RECORDS SHOWN:
(* ===== verification/NodeId.v ===== *)
(** * cmd/initializer: the node id of a datanode or flownode pod

    config_generator.go's [allocateNodeID]: the pod index is the last
    dash-separated token of the host name, a datanode group id goes into the
    high 32 bits, and the start id is added, all in uint64. *)

From stdpp Require Import base gmap strings list fin_maps.
From Stdlib Require Import ZArith Lia Ascii.
From S2P Require Import Prelude GoLib.

Local Open Scope Z_scope.

Record Options := mkOptions {
  op_ConfigPath : string;
  op_InitConfigPath : string;
  op_Namespace : string;
  op_RoleKind : string;
  op_RPCPort : Z;
  op_DatanodeGroupID : Z;
  op_StartNodeID : Z }.

(** [uint64(c.DatanodeGroupID)<<32 | nodeID] when a group id is given. *)
Definition with_group_id (datanodeGroupID nodeID : Z) : Z :=
  if 0 <=? datanodeGroupID
  then Z.lor (uint64 (Z.shiftl (uint64 datanodeGroupID) 32)) nodeID
  else nodeID.

Definition allocateNodeID (c : Options) (hostname : res string) : res Z :=
  name ← hostname;
  _ ← guard_err (bool_decide (name = "")) (Errorf "the hostname is empty");
  let token := Split "-"%char name in
  _ ← guard_err (bool_decide (length token = 0%nat)) (Errorf "invalid hostname format");
  podIndex ← last_elem token;
  nodeID ← wrap_err (Errorf "invalid hostname format") (ParseUint podIndex);
  let nodeID := with_group_id (op_DatanodeGroupID c) nodeID in
  Ok (uint64 (nodeID + uint64 (op_StartNodeID c))).

(** The host name of the pod of a StatefulSet with an ordinal. *)
Definition pod_name (sts : string) (ordinal : Z) : string := sts +:+ "-" +:+ fmt_d ordinal.

(** The options of a pod of a datanode group, for the witnesses. *)
Definition group_options (group start : Z) : Options :=
  mkOptions "/etc/greptimedb/config.toml" "/etc/greptimedb-init/config.toml" "default" "datanode"
    4001 group start.

(** An int32 that is not negative: a replica count, a pod ordinal, a start id. *)
Definition is_count (x : Z) : Prop := 0 <= x < 2 ^ 31.

(** The intended id: the group in the high word, ordinal and start in the low. *)
Definition node_id (group ordinal start : Z) : Z :=
  if 0 <=? group then group * 2 ^ 32 + (ordinal + start) else ordinal + start.

(** ** Lemmas *)

Lemma pod_name_last sts i :
  0 <= i -> last_elem (Split "-"%char (pod_name sts i)) = Ok (fmt_d i).
Proof.
  intros Hi. unfold last_elem, pod_name.
  change ("-" +:+ fmt_d i) with (String "-"%char (fmt_d i)).
  by rewrite last_Split_app by (by apply fmt_d_no_dash).
Qed.

Lemma pod_name_not_empty sts i : pod_name sts i <> "".
Proof. unfold pod_name. by destruct sts. Qed.

Lemma Split_length c s : length (Split c s) <> 0%nat.
Proof. pose proof (Split_not_nil c s). by destruct (Split c s). Qed.

Lemma with_group_id_spec g i :
  is_int32 g -> 0 <= i < 2 ^ 32 ->
  with_group_id g i = if 0 <=? g then g * 2 ^ 32 + i else i.
Proof.
  unfold is_int32. intros Hg Hi. unfold with_group_id. destruct (Z.leb_spec 0 g); [|done].
  rewrite (uint64_small g) by (unfold is_uint64; lia).
  rewrite uint64_small by (rewrite Z.shiftl_mul_pow2 by lia; unfold is_uint64; lia).
  apply lor_shiftl_add; lia.
Qed.

Lemma allocateNodeID_bounds c h n : allocateNodeID c h = Ok n -> is_uint64 n.
Proof. unfold allocateNodeID. intros H. res_inv. subst n. apply uint64_range. Qed.

Lemma allocateNodeID_pod_name c sts i :
  0 <= i < 2 ^ 64 ->
  allocateNodeID c (Ok (pod_name sts i)) =
    Ok (uint64 (with_group_id (op_DatanodeGroupID c) i + uint64 (op_StartNodeID c))).
Proof.
  intros Hi. unfold allocateNodeID. cbn [mbind res_bind].
  rewrite (bool_decide_eq_false_2 (pod_name sts i = "")) by apply pod_name_not_empty.
  rewrite bool_decide_eq_false_2 by apply Split_length.
  rewrite pod_name_last by lia. cbn [mbind res_bind guard_err wrap_err].
  by rewrite ParseUint_fmt_d.
Qed.

Lemma node_id_injective g1 g2 i1 i2 s1 s2 :
  0 <= g1 < 2 ^ 31 -> 0 <= g2 < 2 ^ 31 ->
  is_count s1 -> is_count s2 -> is_count i1 -> is_count i2 ->
  node_id g1 i1 s1 = node_id g2 i2 s2 -> g1 = g2 /\ i1 + s1 = i2 + s2.
Proof.
  unfold node_id, is_count. intros Hg1 Hg2 Hs1 Hs2 Hi1 Hi2.
  rewrite !(proj2 (Z.leb_le 0 _)) by lia. nia.
Qed.

(** No group id was given. *)
Lemma node_id_base i s : node_id (default (-1) None) i s = i + s.
Proof. reflexivity. Qed.

Lemma allocateNodeID_exact c sts i :
  is_int32 (op_DatanodeGroupID c) -> is_int32 (op_StartNodeID c) -> is_count i ->
  allocateNodeID c (Ok (pod_name sts i)) =
    Ok (uint64 (node_id (op_DatanodeGroupID c) i (op_StartNodeID c))).
Proof.
  unfold is_count. intros Hg Hs Hi. rewrite allocateNodeID_pod_name by lia. f_equal.
  rewrite with_group_id_spec by (done || lia). unfold uint64, node_id.
  rewrite Z.add_mod_idemp_r by lia. f_equal. destruct (Z.leb_spec 0 (op_DatanodeGroupID c)); lia.
Qed.

Lemma node_id_small g i s :
  is_int32 g -> is_int32 s -> is_count i -> 0 <= node_id g i s -> uint64 (node_id g i s) = node_id g i s.
Proof.
  unfold is_int32, is_count, node_id. intros Hg Hs Hi Hn. apply uint64_small. unfold is_uint64.
  destruct (Z.leb_spec 0 g); lia.
Qed.

Lemma allocateNodeID_node_id c sts i :
  is_int32 (op_DatanodeGroupID c) -> is_count (op_StartNodeID c) -> is_count i ->
  allocateNodeID c (Ok (pod_name sts i)) =
    Ok (node_id (op_DatanodeGroupID c) i (op_StartNodeID c)).
Proof.
  intros Hg Hs Hi.
  assert (Hs' : is_int32 (op_StartNodeID c)) by (unfold is_int32, is_count in *; lia).
  rewrite allocateNodeID_exact by done. f_equal. apply node_id_small; [done..|].
  unfold node_id, is_count, is_int32 in *. destruct (Z.leb_spec 0 (op_DatanodeGroupID c)); lia.
Qed.

(** ** Properties *)

(** C39. The pod with an ordinal of any StatefulSet, whatever dashes its name has, gets the
    id with the group in the high word and ordinal plus start in the low one, modulo
    2^64: for every int32 group and start, since neither the CRD nor the webhook bounds
    the start.  Nothing wraps unless that number is negative, so never when the start is
    not; a start of -1 gives pod 0 of a base datanode the id 2^64 - 1. *)
Theorem allocateNodeID_spec c sts i :
  is_int32 (op_DatanodeGroupID c) -> is_int32 (op_StartNodeID c) -> is_count i ->
  let n := node_id (op_DatanodeGroupID c) i (op_StartNodeID c) in
  allocateNodeID c (Ok (pod_name sts i)) = Ok (uint64 n)
  /\ (0 <= n -> uint64 n = n)
  /\ (0 <= op_StartNodeID c -> 0 <= n).
Proof.
  intros Hg Hs Hi n. split; [by apply allocateNodeID_exact|]. split; [by apply node_id_small|].
  unfold n, node_id, is_count, is_int32 in *. destruct (Z.leb_spec 0 (op_DatanodeGroupID c)); lia.
Qed.

(** No two pods of the datanode groups of a cluster share a node id: if two
    pods (any StatefulSet names, any start ids that are not negative) get the same id, they are in the
    same group and have the same ordinal plus start. *)
Theorem allocateNodeID_injective c1 c2 sts1 sts2 i1 i2 n :
  0 <= op_DatanodeGroupID c1 < 2 ^ 31 -> 0 <= op_DatanodeGroupID c2 < 2 ^ 31 ->
  is_count (op_StartNodeID c1) -> is_count (op_StartNodeID c2) -> is_count i1 -> is_count i2 ->
  allocateNodeID c1 (Ok (pod_name sts1 i1)) = Ok n ->
  allocateNodeID c2 (Ok (pod_name sts2 i2)) = Ok n ->
  op_DatanodeGroupID c1 = op_DatanodeGroupID c2
  /\ i1 + op_StartNodeID c1 = i2 + op_StartNodeID c2.
Proof.
  intros Hg1 Hg2 Hs1 Hs2 Hi1 Hi2.
  rewrite !allocateNodeID_node_id by (done || unfold is_int32; lia).
  intros [= H1] [= H2]. eapply node_id_injective; [done..|congruence].
Qed.

(** Without a pod index the allocation fails: an empty host name, or a last
    token that is not a decimal number, is an error, never a default id. *)
Theorem allocateNodeID_rejects c s t :
  has_char "-"%char t = false -> (forall n, ParseUint t <> Ok n) ->
  exists e, allocateNodeID c (Ok (s +:+ String "-"%char t)) = Err e.
Proof.
  intros Ht Hp. unfold allocateNodeID. cbn [mbind res_bind].
  rewrite (bool_decide_eq_false_2 (s +:+ String "-" t = "")) by (by destruct s).
  rewrite bool_decide_eq_false_2 by apply Split_length.
  unfold last_elem. rewrite last_Split_app by done. cbn [mbind res_bind guard_err deref].
  assert (Hw : exists e, ParseUint t = Err e).
  { unfold ParseUint in *. destruct t; [eauto|].
    destruct (DecimalString.NilEmpty.uint_of_string _); [|eauto].
    destruct (_ <=? _); [eauto|]. exfalso. eapply Hp. reflexivity. }
  destruct Hw as [e ->]. cbn. eauto.
Qed.


Lemma allocateNodeID_spec_witness :
  allocateNodeID (group_options 2 10) (Ok (pod_name "my-cluster-datanode-write" 3))
  = Ok (2 * 2 ^ 32 + 13)
  /\ allocateNodeID (group_options (-1) (-1)) (Ok (pod_name "c-datanode" 0)) = Ok (2 ^ 64 - 1).
Proof.
  split.
  - destruct (allocateNodeID_spec (group_options 2 10) "my-cluster-datanode-write" 3) as (-> & -> & _);
      try (unfold is_int32, is_count; cbn; lia); reflexivity.
  - destruct (allocateNodeID_spec (group_options (-1) (-1)) "c-datanode" 0) as (-> & _);
      try (unfold is_int32, is_count; cbn; lia); reflexivity.
Defined.

Lemma allocateNodeID_injective_witness :
  allocateNodeID (group_options 1 5) (Ok (pod_name "c-datanode-a" 2)) = Ok 4294967303
  /\ (1 = 1 /\ 2 + 5 = 7 + 0).
Proof.
  split; [vm_compute; reflexivity|].
  apply (allocateNodeID_injective (group_options 1 5) (group_options 1 0)
           "c-datanode-a" "c-datanode-b" 2 7 4294967303); unfold is_count; cbn;
    first [lia | vm_compute; reflexivity].
Defined.

Lemma allocateNodeID_rejects_witness :
  exists e, allocateNodeID (group_options 1 0) (Ok "my-pod-x") = Err e.
Proof.
  apply (allocateNodeID_rejects (group_options 1 0) "my-pod" "x"); [reflexivity|].
  intros n. vm_compute. discriminate.
Defined.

WORK INSTRUCTIONS:
All that is needed is the opening run of the data, given again exactly: please include every line from the first through the line with "(** An int32", both ends kept.

WORKED SOLUTION:
(* ===== verification/NodeId.v ===== *)
(** * cmd/initializer: the node id of a datanode or flownode pod

    config_generator.go's [allocateNodeID]: the pod index is the last
    dash-separated token of the host name, a datanode group id goes into the
    high 32 bits, and the start id is added, all in uint64. *)

From stdpp Require Import base gmap strings list fin_maps.
From Stdlib Require Import ZArith Lia Ascii.
From S2P Require Import Prelude GoLib.

Local Open Scope Z_scope.

Record Options := mkOptions {
  op_ConfigPath : string;
  op_InitConfigPath : string;
  op_Namespace : string;
  op_RoleKind : string;
  op_RPCPort : Z;
  op_DatanodeGroupID : Z;
  op_StartNodeID : Z }.

(** [uint64(c.DatanodeGroupID)<<32 | nodeID] when a group id is given. *)
Definition with_group_id (datanodeGroupID nodeID : Z) : Z :=
  if 0 <=? datanodeGroupID
  then Z.lor (uint64 (Z.shiftl (uint64 datanodeGroupID) 32)) nodeID
  else nodeID.

Definition allocateNodeID (c : Options) (hostname : res string) : res Z :=
  name ← hostname;
  _ ← guard_err (bool_decide (name = "")) (Errorf "the hostname is empty");
  let token := Split "-"%char name in
  _ ← guard_err (bool_decide (length token = 0%nat)) (Errorf "invalid hostname format");
  podIndex ← last_elem token;
  nodeID ← wrap_err (Errorf "invalid hostname format") (ParseUint podIndex);
  let nodeID := with_group_id (op_DatanodeGroupID c) nodeID in
  Ok (uint64 (nodeID + uint64 (op_StartNodeID c))).

(** The host name of the pod of a StatefulSet with an ordinal. *)
Definition pod_name (sts : string) (ordinal : Z) : string := sts +:+ "-" +:+ fmt_d ordinal.

(** The options of a pod of a datanode group, for the witnesses. *)
Definition group_options (group start : Z) : Options :=
  mkOptions "/etc/greptimedb/config.toml" "/etc/greptimedb-init/config.toml" "default" "datanode"
    4001 group start.

(** An int32 that is not negative: a replica count, a pod ordinal, a start id. *)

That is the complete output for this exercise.